● **Exercise objective**: Output range, inclusive: from the line containing "else if str_empty" to the line containing "any (fun taint => (ta_Key taint =s ta_Key". Restate those lines from the data below word for word and only those.

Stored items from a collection
....

Definition ex_cluster : Cluster := mkCluster "east" (Some (mkLinkOptions true "calico" "gateway" "ipv4" false
  (mkVxlanCIDRs "210.0.0.0/8" "") (mkVxlanCIDRs "220.0.0.0/8" "") [] "*" ∅ "")) [] [].
Definition ex_agent : Agent Mem := mkAgent (NewNetworkManager (mkMem ∅ [] [] [] [] 0)) None.

Definition ex_agent1 : Agent Mem := mkAgent (NewNetworkManager (mkMem ∅ [] [] [] [] 0)) (Some ex_config).
Definition ex_agent2 : Agent Mem := mkAgent (fst (UpdateFromChecker (ag_manager ex_agent1))) (Some ex_config).
Definition ex_agent3 : Agent Mem := mkAgent (fst (UpdateFromCRD ex_config (ag_manager ex_agent2))) None.

Lemma agent_last_wins_witness :
  ag_pending ex_agent3 = None /\ same_items (nm_ToConfig (ag_manager ex_agent3)) ex_config.
Proof.
  apply (agent_last_wins ex_agent ex_agent1 ex_agent2 ex_agent3 ex_config ex_config ex_cluster [Checked]);
    [vm_compute; reflexivity|vm_compute; reflexivity|by repeat constructor|vm_compute; reflexivity|vm_compute; reflexivity].
Defined.

(** A configuration can outlive its deletion: the deletion is applied at once,
but a write the debouncer still holds back runs afterwards and installs the
deleted configuration again. *)
Theorem agent_resurrects :
  exists a : Agent Mem,
    run ex_agent [Reconciled (Found ex_config) (Some ex_cluster); Reconciled NotFound (Some ex_cluster); Fired] = Ret a /\
    nm_ToConfig (ag_manager a) = ex_config /\ a_route (abs (nm_Network (ag_manager a))) ex_route.
Proof.
  eexists. split; [vm_compute; reflexivity|]. split; [reflexivity|]. simpl. left.
Qed.

(** The policy of another node can apply: a node whose name is part of the name
of a node in a policy gets the interface of that policy. *)
Theorem GetInterfaceName_substring :
  GetInterfaceName [mkNIC "eth1" ["node10"]; mkNIC "eth2" ["node1"]] "node1" "eth0" = "eth1".
Proof. reflexivity. Qed.

(** Detection is stable and touches only what it detects: after the node is
written, reconciling it again with the same host changes nothing, and the name,
the cluster, the pod CIDRs and the roles are kept. *)
Theorem AutoDetect_stable reach enum n cluster nodeName n' :
  AutoDetect_Reconcile reach enum (NodeFound n false) cluster nodeName = Write n' ->
  AutoDetect_Reconcile reach enum (NodeFound n' false) cluster nodeName = Nothing /\
  cn_Name n' = cn_Name n /\ cn_ClusterName n' = cn_ClusterName n /\ cn_NodeName n' = cn_NodeName n /\
  cn_PodCIDRs n' = cn_PodCIDRs n /\ cn_Roles n' = cn_Roles n.
Proof.
  unfold AutoDetect_Reconcile. destruct (detectInterfaceName _ _ _) as [nic|[]]; [|done..].
  destruct (detectIP enum nic) as [ipv4 ipv6]. destruct (shouldUpdate _ n); [|done]. intros [= <-].
  split; [|done]. unfold shouldUpdate, with_detected. simpl.
  destruct (str_empty ipv4), (str_empty ipv6); by rewrite !bool_decide_eq_true_2.
Qed.

Definition ex_undetected : ClusterNode := mkClusterNode "east-a" "east" "a" [] "192.168.1.9" "" ["gateway"] "eth9".
Definition ex_detected : ClusterNode := mkClusterNode "east-a" "east" "a" [] "192.168.1.1" "" ["gateway"] "eth0".
Definition ex_reach (dest : string) (version : nat) : string + string := inl "eth0".
Definition ex_enum (name : string) (version : nat) : IP + string :=
  if Nat.eqb version 4 then inl [192; 168; 1; 1]%Z else inr "no valid host interfaces found".

Lemma AutoDetect_stable_witness :
  AutoDetect_Reconcile ex_reach ex_enum (NodeFound ex_detected false) (inl ex_cluster) "a" = Nothing /\
  cn_Name ex_detected = cn_Name ex_undetected /\ cn_ClusterName ex_detected = cn_ClusterName ex_undetected /\
  cn_NodeName ex_detected = cn_NodeName ex_undetected /\ cn_PodCIDRs ex_detected = cn_PodCIDRs ex_undetected /\
  cn_Roles ex_detected = cn_Roles ex_undetected.
Proof. apply (AutoDetect_stable ex_reach ex_enum ex_undetected). vm_compute. reflexivity. Defined.
(* ===== verification/SchedPolicy.v ===== *)
(** The scheduler's filters by policy and by taint:
scheduler/lifted/plugins/leafnodedistribution/leafnode_distribution_policy.go,
plugins/leafnodetainttoleration/leafnode_tainttoleration.go and
helpers/tainttoleration.go, with the policy types of
apis/kosmos/v1alpha1/distributionpolicy_types.go. *)
From S2P Require Import Prelude GoStr LinkApi AgentController.

(** * Kubernetes objects, as far as the plugins read them *)

Record Taint := mkTaint { ta_Key : string; ta_Value : string; ta_Effect : string }.
Record Toleration := mkToleration { to_Key : string; to_Operator : string; to_Value : string; to_Effect : string }.

Record Node := mkNode {
  n_Name : string; n_Labels : gmap string string; n_Annotations : gmap string string; n_Taints : list Taint }.

(** A volume of a pod: a claim, a generic ephemeral volume, or something else. *)
Record Volume := mkVolume { v_Name : string; v_ClaimName : option string; v_Ephemeral : bool }.

Record Pod := mkPod {
  p_Name : string; p_Namespace : string; p_UID : string; p_Labels : gmap string string;
  p_OwnerKinds : list string; p_Tolerations : list Toleration; p_Volumes : list Volume }.

Inductive Code := Success | Error | UnschedulableAndUnresolvable.
(** [framework.Status]; the nil status is a success. *)
Record Status := mkStatus { s_code : Code; s_reasons : list string }.
Definition ok : Status := mkStatus Success [].
(** [framework.NewStatus(framework.Success, "")] *)
Definition success : Status := mkStatus Success [EmptyString].

(** * Policies *)

Record ResourceSelector := mkSelector {
  rs_PolicyName : string; rs_Name : string; rs_NamePrefix : string;
  rs_MatchLabels : option (gmap string string) }.   (* the label selector, if any *)

Record AdvancedTerm := mkAdvanced {
  adv_NodeName : string; adv_NodeSelector : option (gmap string string); adv_Tolerations : list Toleration }.

Record PolicyTerm := mkTerm { pt_Name : string; pt_NodeType : string; pt_Advanced : AdvancedTerm }.

(** A distribution policy; the namespace is unused for the cluster-wide kind. *)
Record DistributionPolicy := mkPolicy {
  dp_Namespace : string; dp_Selectors : list ResourceSelector; dp_Terms : list PolicyTerm }.

Definition HOSTNODE : string := "host".
Definition LEAFNODE : string := "leaf".
Definition MIXNODE : string := "mix".
Definition ADVNODE : string := "adv".
Definition KosmosNodeLabel : string := "kosmos.io/node".
Definition KosmosNodeValue : string := "true".

Definition NoneScope : nat := 0.
Definition LabelSelectorScope : nat := 1.
Definition NamePrefixScope : nat := 2.
Definition NameScope : nat := 3.
Definition LabelSelectorInNsScope : nat := 4.
Definition NamePrefixInNsScope : nat := 5.
Definition NameInNsScope : nat := 6.

Definition mapContains (inm out : gmap string string) : bool :=
  any (fun kv => match out !! fst kv with Some str => str =s snd kv | None => false end) (map_to_list inm).

Definition isDaemonSetPod (pod : Pod) : bool := any (fun k => k =s "DaemonSet") (p_OwnerKinds pod).

(** What the two matchers return. *)
Definition Match : Type := string * nat * list PolicyTerm.
Definition no_match : Match := ("", NoneScope, []).

(** One block of the loop: a match of that scope, unless a better one is known. *)
Definition try_scope (scope : nat) (matches : bool) (selector : ResourceSelector) (terms : list PolicyTerm) (m : Match) : Match :=
  let '(_, priority, _) := m in
  if Nat.leb priority scope && matches then (rs_PolicyName selector, scope, terms) else m.

Definition match_selector (label prefix name : nat) (pod : Pod) (terms : list PolicyTerm)
    (m : Match) (selector : ResourceSelector) : Match :=
  let m := match rs_MatchLabels selector with
           | Some l => try_scope label (mapContains l (p_Labels pod)) selector terms m
           | None => m
           end in
  let m := if negb (str_empty (rs_NamePrefix selector))
           then try_scope prefix (HasPrefix (p_Name pod) (rs_NamePrefix selector)) selector terms m else m in
  if negb (str_empty (rs_Name selector))
  then try_scope name (p_Name pod =s rs_Name selector) selector terms m else m.

Definition matchDistributionPolicy (pod : Pod) (dp : DistributionPolicy) : Match :=
  fold_left (fun m selector =>
    if negb (p_Namespace pod =s dp_Namespace dp) then m
    else match_selector LabelSelectorInNsScope NamePrefixInNsScope NameInNsScope pod (dp_Terms dp) m selector)
    (dp_Selectors dp) no_match.

Definition matchClusterDistributionPolicy (pod : Pod) (cdp : DistributionPolicy) : Match :=
  fold_left (match_selector LabelSelectorScope NamePrefixScope NameScope pod (dp_Terms cdp)) (dp_Selectors cdp) no_match.

Definition isTolerationTaints (taints : list Taint) (t : Toleration) : bool :=
  any (fun taint => (ta_Key taint =s to_Key t) && (ta_Value taint =s to_Value t) && (ta_Effect taint =s to_Effect t)) taints.

(** The named result is set and [false] is returned. *)
Definition isToleration (node : Node) (tolerations : list Toleration) : bool :=
  let rs := any (isTolerationTaints (n_Taints node)) tolerations in
  false.

(** [labels.Set(s).AsSelector().Matches(labels)]: every pair is there; the empty
set matches everything. *)
Definition selector_matches (s labels : gmap string string) : bool :=
  forallb (fun kv => bool_decide (labels !! fst kv = Some (snd kv))) (map_to_list s).

Definition emptyAdvanced : AdvancedTerm := mkAdvanced "" None [].

(** The verdict for a node of the given type. *)
Definition verdict (nodeType : string) (advTerm : AdvancedTerm) (policyName : string) (node : Node) : Status :=
  let leaf := bool_decide (is_Some (n_Labels node !! KosmosNodeLabel)) in
  if nodeType =s HOSTNODE then
    if leaf then mkStatus UnschedulableAndUnresolvable
      ["This is a leaf node (" +:+ n_Name node +:+ ") that does not match the distribution policy (" +:+ policyName +:+ ") (host node)"]
    else success
  else if nodeType =s LEAFNODE then
    if leaf then success
    else mkStatus UnschedulableAndUnresolvable
      ["This is a host node (" +:+ n_Name node +:+ ") that does not match the distribution policy (" +:+ policyName +:+ ") (leaf node)"]
  else if nodeType =s ADVNODE then
    let rs := (adv_NodeName advTerm =s n_Name node) ||
              (match adv_NodeSelector advTerm with None => false | Some s => selector_matches s (n_Labels node) end) ||
              isToleration node (adv_Tolerations advTerm) in
    if rs then success
    else mkStatus UnschedulableAndUnresolvable
      ["This is node (" +:+ n_Name node +:+ ") that does not match the distribution policy (" +:+ policyName +:+ ")  AdvancedTerm "]
  else success.

(** [LeafNodeDistribution.Filter]; [policies] are the namespaced policies of the
pod's namespace and the cluster-wide ones, or the error of listing them. *)
Definition Distribution_Filter (policies : (list DistributionPolicy * list DistributionPolicy) + string)
    (pod : Pod) (node : option Node) : Status :=
  if isDaemonSetPod pod then success
  else match node with
  | None => mkStatus Error ["node not found"]
  | Some node =>
  match policies with
  | inr err => mkStatus Error [err]
  | inl (dps, cdps) =>
      let m := fold_left (fun _ dp => matchDistributionPolicy pod dp) dps no_match in
      let m := if Nat.eqb (snd (fst m)) NoneScope
               then fold_left (fun _ cdp => matchClusterDistributionPolicy pod cdp) cdps m else m in
      let '(policyName, priority, terms) := m in
      let '(nodeType, advTerm) :=
        if negb (Nat.eqb priority NoneScope) then
          match first (fun policy => policyName =s pt_Name policy) terms with
          | Some policy => (pt_NodeType policy, pt_Advanced policy)
          | None => (MIXNODE, emptyAdvanced)
          end
        else (MIXNODE, emptyAdvanced) in
      verdict nodeType advTerm policyName node
  end end.

(** * Taints *)

Definition TaintEffectNoSchedule : string := "NoSchedule".
Definition TaintEffectNoExecute : string := "NoExecute".

(** [Toleration.ToleratesTaint] and [Taint.MatchTaint] of k8s.io/api. *)
Definition ToleratesTaint (t : Toleration) (taint : Taint) : bool :=
  if negb (str_empty (to_Effect t)) && negb (to_Effect t =s ta_Effect taint) then false
  else if negb (str_empty (to_Key t)) && negb (to_Key t =s ta_Key taint) then false
  else if str_empty (to_Operator t) || (to_Operator t =s "Equal") then to_Value t =s ta_Value taint
  else to_Operator t =s "Exists".
Definition MatchTaint (t u : Taint) : bool := (ta_Key t =s ta_Key u) && (ta_Effect t =s ta_Effect u).

Definition LeafNodeTaint : Taint := mkTaint "kosmos.io/node" "true" TaintEffectNoSchedule.

Definition HasLeafNodeTaint (node : Node) : bool :=
  any (fun taint => (ta_Key taint =s ta_Key LeafNodeTaint) && (ta_Value taint =s ta_Value LeafNodeTaint) &&
                    (ta_Effect taint =s ta_Effect LeafNodeTaint)) (n_Taints node).

Definition TolerationsTolerateTaint (tolerations : list Toleration) (taint : Taint) : bool :=
  MatchTaint taint LeafNodeTaint || any (fun t => ToleratesTaint t taint) tolerations.

(** A nil filter includes every taint. *)
Definition getFilteredTaints (taints : list Taint) (inclusionFilter : option (Taint -> bool)) : list Taint :=
  match inclusionFilter with None => taints | Some f => List.filter f taints end.

Definition FindMatchingUntoleratedTaint (taints : list Taint) (tolerations : list Toleration)
    (inclusionFilter : option (Taint -> bool)) : option Taint :=
  first (fun taint => negb (TolerationsTolerateTaint tolerations taint)) (getFilteredTaints taints inclusionFilter).

Definition Taint_Filter (pod : Pod) (node : option Node) : Status :=
  match node with
  | None => mkStatus Error ["invalid nodeInfo"]
  | Some node =>
      match FindMatchingUntoleratedTaint (n_Taints node) (p_Tolerations pod)
              (Some (fun t => (ta_Effect t =s TaintEffectNoSchedule) || (ta_Effect t =s TaintEffectNoExecute))) with
      | None => ok
      | Some taint => mkStatus UnschedulableAndUnresolvable
          ["node(s) had taint {" +:+ ta_Key taint +:+ ": " +:+ ta_Value taint +:+ "}, that the pod didn't tolerate"]
      end
  end.

(** * Facts *)

(** The best scope in which a selector matches the pod. *)
Definition level (label prefix name : nat) (pod : Pod) (s : ResourceSelector) : nat :=
  if negb (str_empty (rs_Name s)) && (p_Name pod =s rs_Name s) then name
  else if negb (str_empty (rs_NamePrefix s)) && HasPrefix (p_Name pod) (rs_NamePrefix s) then prefix
  else match rs_MatchLabels s with
       | Some l => if mapContains l (p_Labels pod) then label else NoneScope
       | None => NoneScope
       end.

(** One selector either raises the match to its level or leaves it. *)
Lemma match_selector_level label prefix name pod terms pn prio ts s :
  0 < label < prefix -> prefix < name ->
  match_selector label prefix name pod terms (pn, prio, ts) s =
  if Nat.leb 1 (level label prefix name pod s) && Nat.leb prio (level label prefix name pod s)
  then (rs_PolicyName s, level label prefix name pod s, terms) else (pn, prio, ts).
Proof.
  intros H1 H2. unfold match_selector, level, try_scope, NoneScope.
  destruct (rs_MatchLabels s) as [l|]; [destruct (mapContains l (p_Labels pod))|];
  destruct (negb (str_empty (rs_NamePrefix s))); destruct (HasPrefix (p_Name pod) (rs_NamePrefix s));
  destruct (negb (str_empty (rs_Name s))); destruct (bool_decide (p_Name pod = rs_Name s)); cbn [andb];
  repeat (match goal with |- context [Nat.leb ?a ?b] => destruct (Nat.leb_spec a b) end; cbn [andb]; try lia); done.
Qed.

(** The level of a list of selectors: the best one. *)
Fixpoint best (lev : ResourceSelector -> nat) (l : list ResourceSelector) : nat :=
  match l with [] => NoneScope | s :: l' => Nat.max (lev s) (best lev l') end.

Lemma best_snoc lev l s : best lev (l ++ [s]) = Nat.max (best lev l) (lev s).
Proof. unfold NoneScope. induction l as [|x l IH]; simpl; [unfold NoneScope; lia|]. rewrite IH. lia. Qed.

(** [m] is the match of the last selector of the best level. *)
Definition best_match (lev : ResourceSelector -> nat) (terms : list PolicyTerm) (l : list ResourceSelector) (m : Match) : Prop :=
  (best lev l = NoneScope /\ m = no_match) \/
  exists l1 s l2, l = l1 ++ s :: l2 /\ 1 <= lev s /\ lev s = best lev l /\
    (forall s', s' ∈ l2 -> lev s' < lev s) /\ m = (rs_PolicyName s, lev s, terms).

Lemma match_fold (lev : ResourceSelector -> nat) terms (f : Match -> ResourceSelector -> Match) l :
  (forall pn prio ts s, f (pn, prio, ts) s =
     if Nat.leb 1 (lev s) && Nat.leb prio (lev s) then (rs_PolicyName s, lev s, terms) else (pn, prio, ts)) ->
  best_match lev terms l (fold_left f l no_match).
Proof.
  intros Hf. unfold best_match, no_match, NoneScope. induction l as [|s l IH] using rev_ind; [by left|].
  rewrite fold_left_app. simpl. rewrite best_snoc.
  destruct IH as [[Eb ->]|(l1 & s0 & l2 & -> & Hl & Eb & Hlt & ->)]; rewrite Hf.
  - destruct (Nat.leb_spec 1 (lev s)); simpl; [|left; split; [lia|done]].
    right. exists l, s, []. split_and!; [done|done|lia|by intros ? ?%elem_of_nil|done].
  - destruct (Nat.leb_spec 1 (lev s)), (Nat.leb_spec (lev s0) (lev s)); simpl.
    1: { right. exists (l1 ++ s0 :: l2), s, []. split_and!; [done|done|lia|by intros ? ?%elem_of_nil|done]. }
    all: right; exists l1, s0, (l2 ++ [s]); rewrite <- app_assoc; (split_and!; [done|done|lia| |done]);
      intros s' [Hs'|Hs'%list_elem_of_singleton]%elem_of_app; [by apply Hlt|subst; lia].
Qed.
(* ===== verification/SchedVolume.v ===== *)
(** The scheduler's volume filter:
scheduler/lifted/plugins/leafnodevolumebinding/leafnode_volume_binding.go.

The claims and volumes are the fields the plugin reads. What the plugin calls
outside the repository is a parameter: the listers of the informers and the matching
functions of Kubernetes ([Storage], [VolumeDeps]) and the volume binder, which keeps
a state of its own ([VolumeBinder]). The cycle state holds a pointer to the plugin's
data, so that every copy of it shares the data: one value, threaded through the
calls. *)
From S2P Require Import Prelude GoStr LinkApi SchedPolicy.

(** * Kubernetes objects *)

Record PersistentVolumeClaim := mkPVC {
  c_Name : string; c_Namespace : string; c_Annotations : gmap string string;
  c_VolumeName : string; c_StorageClassName : option string; c_Phase : string;
  c_Deleting : bool; c_Controller : option string; c_Request : Z }.

(** Node selectors and topologies are matched outside the repository. *)
Class Storage := mkStorage {
  NodeSelector : Type;
  TopologySelector : Type;
  MatchNodeSelectorTerms : gmap string string -> NodeSelector -> result bool;
  MatchTopologySelectorTerms : TopologySelector -> gmap string string -> bool }.

Record PersistentVolume `{Storage} := mkPV {
  pv_Name : string; pv_Annotations : gmap string string;
  pv_NodeAffinity : option (option NodeSelector) }.

Record StorageClass `{Storage} := mkSC { sc_Provisioner : string; sc_AllowedTopologies : TopologySelector }.

Class VolumeDeps `{Storage} := mkDeps {
  PVCLister : string -> string -> got PersistentVolumeClaim;
  PVLister : string -> got PersistentVolume;
  SCLister : string -> got StorageClass;
  NodeLister : string -> got Node;
  ListPVs : string -> list PersistentVolume;
  FindMatchingVolume : PersistentVolumeClaim -> list PersistentVolume -> Node -> gmap string PersistentVolume ->
    result (option PersistentVolume);
  (** [sort.Sort] leaves the order of equal elements open. *)
  sort_Sort : forall {A : Type}, (A -> A -> bool) -> list A -> list A }.

(** What the plugin relies on: a matching volume is one of those offered and none of
those excluded, and sorting permutes. *)
Class VolumeLaws `{VolumeDeps} := mkLaws {
  FindMatchingVolume_spec : forall pvc pvs node excluded pv,
    FindMatchingVolume pvc pvs node excluded = inl (Some pv) -> pv ∈ pvs /\ excluded !! pv_Name pv = None;
  sort_Sort_perm : forall {A} (less : A -> A -> bool) l, sort_Sort less l ≡ₚ l }.

(** [scheduling.SchedulerVolumeBinder] *)
Class VolumeBinder := mkBinder {
  BState : Type;
  BPodVolumes : Type;
  GetPodVolumes : BState -> Pod ->
    result (list PersistentVolumeClaim * list PersistentVolumeClaim * list PersistentVolumeClaim);
  FindPodVolumes : BState -> Pod -> list PersistentVolumeClaim -> list PersistentVolumeClaim -> Node ->
    result (BPodVolumes * list string);
  AssumePodVolumes : BState -> Pod -> string -> BPodVolumes -> BState * result bool;
  RevertAssumedPodVolumes : BState -> BPodVolumes -> BState;
  BindPodVolumes : BState -> Pod -> BPodVolumes -> BState * option string }.
Definition ex_set (surge : Z) : ShadowDaemonSet :=
  mkDaemonSet _ "agent" "kube" "u" 1 ∅ "host" "" false tt [] RollingUpdateDaemonSetStrategyType
    (Some (mkRolling _ (Some 1%Z) (Some surge))) 0 None (mkDaemonStatus 0 0 0 0 0 0 0 0 None) false tt ∅ "".
Definition ex_host : Node := mkNode "n1" ∅ ∅ [].
Definition ex_dpod (name hash phase : string) (created : Z) (ready : bool) : DaemonPod :=
  mkDaemonPod name {[ ControllerRevisionHashLabelKey := hash ]} "n1" false phase created (if ready then Some None else None) "kube" ∅ None "".
(** A failed pod, two of the current revision and two earlier ones. *)
Definition ex_pods : list DaemonPod :=
  [ex_dpod "a" "h1" PodFailed 1 false; ex_dpod "b" "h2" "Running" 5 false; ex_dpod "c" "h1" "Running" 2 true;
   ex_dpod "d" "h1" "Running" 3 true; ex_dpod "e" "h2" "Pending" 7 false].
Definition ex_map : gmap string (list DaemonPod) := {[ "n1" := ex_pods ]}.
Definition ex_control : Control := mkControl ([] : list string) 0 [].
Definition ex_clock (n : nat) : Z := Z.of_nat n.

(** Without surge the oldest live pod stays; with surge one of each revision. *)
Example ex_plain : snd (podsShouldBeOnNode ex_clock ex_control ex_host ex_map (ex_set 0) "h2") = ["a"; "d"; "b"; "e"].
Proof. vm_compute. reflexivity. Qed.
Example ex_surge : snd (podsShouldBeOnNode ex_clock ex_control ex_host ex_map (ex_set 1) "h2") = ["a"; "d"; "e"].
Proof. vm_compute. reflexivity. Qed.

Lemma node_keeps_one_witness :
  exists k' del, podsShouldBeOnNode ex_clock ex_control ex_host ex_map (ex_set 0) "h2" = (k', [], del) /\
    (snd (NodeShouldRunDaemonPod ex_host (ex_set 0)) = true ->
     forall p, p ∈ ex_pods -> live p = true -> (q_Name p ∉ del <-> oldest (List.filter live ex_pods) p)) /\
    (snd (NodeShouldRunDaemonPod ex_host (ex_set 0)) = false -> forall p, p ∈ ex_pods -> (q_Name p ∈ del <-> q_Deleting p = false)) /\
    (forall p, p ∈ ex_pods -> q_Deleting p = true -> q_Name p ∉ del).
Proof.
  apply (node_keeps_one ex_clock ex_control ex_host ex_map (ex_set 0) "h2" ex_pods);
    [reflexivity|vm_compute; repeat constructor; set_solver|reflexivity].
Defined.

Lemma node_surges_witness :
  exists k' i del, podsShouldBeOnNode ex_clock ex_control ex_host ex_map (ex_set 1) "h2" =
      (k', if Nat.eqb (length (List.filter live ex_pods)) 0 && fst (NodeShouldRunDaemonPod ex_host (ex_set 1)) then [n_Name ex_host] else [], del) /\
    forall p, p ∈ ex_pods -> live p = true -> (q_Name p ∉ del <-> surge_keeps (ex_set 1) "h2" (ex_clock i) (List.filter live ex_pods) p).
Proof.
  apply (node_surges ex_clock ex_control ex_host ex_map (ex_set 1) "h2" ex_pods);
    [reflexivity|vm_compute; repeat constructor; set_solver|reflexivity|reflexivity].
Defined.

....

● **Exercise result**:
  else if str_empty (to_Operator t) || (to_Operator t =s "Equal") then to_Value t =s ta_Value taint
  else to_Operator t =s "Exists".
Definition MatchTaint (t u : Taint) : bool := (ta_Key t =s ta_Key u) && (ta_Effect t =s ta_Effect u).

Definition LeafNodeTaint : Taint := mkTaint "kosmos.io/node" "true" TaintEffectNoSchedule.

Definition HasLeafNodeTaint (node : Node) : bool :=
  any (fun taint => (ta_Key taint =s ta_Key LeafNodeTaint) && (ta_Value taint =s ta_Value LeafNodeTaint) &&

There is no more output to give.